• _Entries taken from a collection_
-- Opening Marker --
(* ===== verification/FsDir.v ===== *)
(** * Directories as maps from names to inodes

    A directory is a file of 16-byte entries. [dirlookup] finds the first entry in use
    with the name, and [dirlink] puts a new name into the first free entry or behind the
    last, so that the names bound before stay bound as they were. *)

From S2P Require Import Prelude Params State Mem Strings Locks Printf Kalloc Vm Sched Procs Sleeplock Bio BioSpec Log LogDisk LogSpec Trans Fs FsTx FsBlocks FsData FsFile FsNames.
Import Spin.

(** ** Entries *)

Definition dirent_at (g : Z -> list Z) (ip : inode) (k : nat) : list Z := fbytes g ip (sizeof_dirent * Z.of_nat k) 16.

(** The number of entries, and the entries. *)
Definition dir_len (ip : inode) : nat := Z.to_nat (i_size ip / sizeof_dirent).
Definition dirents (g : Z -> list Z) (ip : inode) : list (list Z) := dirent_at g ip <$> seq 0 (dir_len ip).

Definition binds (name de : list Z) : bool := negb (de_inum de =? 0) && (namecmp name (de_name de) =? 0).

(** The entry that binds a name, and the inode number it is bound to. *)
Definition dir_slot (g : Z -> list Z) (ip : inode) (name : list Z) : option nat := find_from (binds name) 0 (dirents g ip).
Definition dir_get (g : Z -> list Z) (ip : inode) (name : list Z) : option Z :=
  (fun k => de_inum (dirent_at g ip k)) <$> dir_slot g ip name.

(** The entry [dirlink] uses for a new name. *)
Definition free_slot (g : Z -> list Z) (ip : inode) : nat :=
  default (dir_len ip) (find_from (fun de => de_inum de =? 0) 0 (dirents g ip)).

Record dir_ok (g : Z -> list Z) (ip : inode) : Prop := {
  dr_type : i_type ip = T_DIR;
  dr_size : 0 <= i_size ip <= MAXFILE * BSIZE;
  dr_whole : i_size ip mod sizeof_dirent = 0;
  dr_present : present g ip 0 (i_size ip)
}.

Lemma dir_size g ip : dir_ok g ip -> i_size ip = sizeof_dirent * Z.of_nat (dir_len ip).
Proof.
  intros D. pose proof (dr_whole _ _ D) as Hw. destruct (dr_size _ _ D) as [H0 _]. unfold dir_len, sizeof_dirent in *.
  rewrite Z2Nat.id by (apply Z.div_pos; lia). Z.to_euclidean_division_equations. lia.
Qed.

Lemma dirents_length g ip : length (dirents g ip) = dir_len ip.
Proof. unfold dirents. by rewrite length_fmap, length_seq. Qed.

Lemma dirents_lookup g ip k : (k < dir_len ip)%nat -> dirents g ip !! k = Some (dirent_at g ip k).
Proof. intros Hk. unfold dirents. by rewrite list_lookup_fmap, lookup_seq_lt. Qed.

Lemma dirents_lookup_inv g ip k de : dirents g ip !! k = Some de -> (k < dir_len ip)%nat /\ de = dirent_at g ip k.
Proof.
  intros E. pose proof (lookup_lt_Some _ _ _ E) as Hk. rewrite dirents_length in Hk. split; [done|].
  rewrite dirents_lookup in E by done. congruence.
Qed.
-- Closing Marker --
• _TO DO_
Please restate only the opening stretch of the records above: every line from the first through the one containing "last, so that", exactly as written.

• _THE ANSWER_
(* ===== verification/FsDir.v ===== *)
(** * Directories as maps from names to inodes

    A directory is a file of 16-byte entries. [dirlookup] finds the first entry in use
    with the name, and [dirlink] puts a new name into the first free entry or behind the
    last, so that the names bound before stay bound as they were. *)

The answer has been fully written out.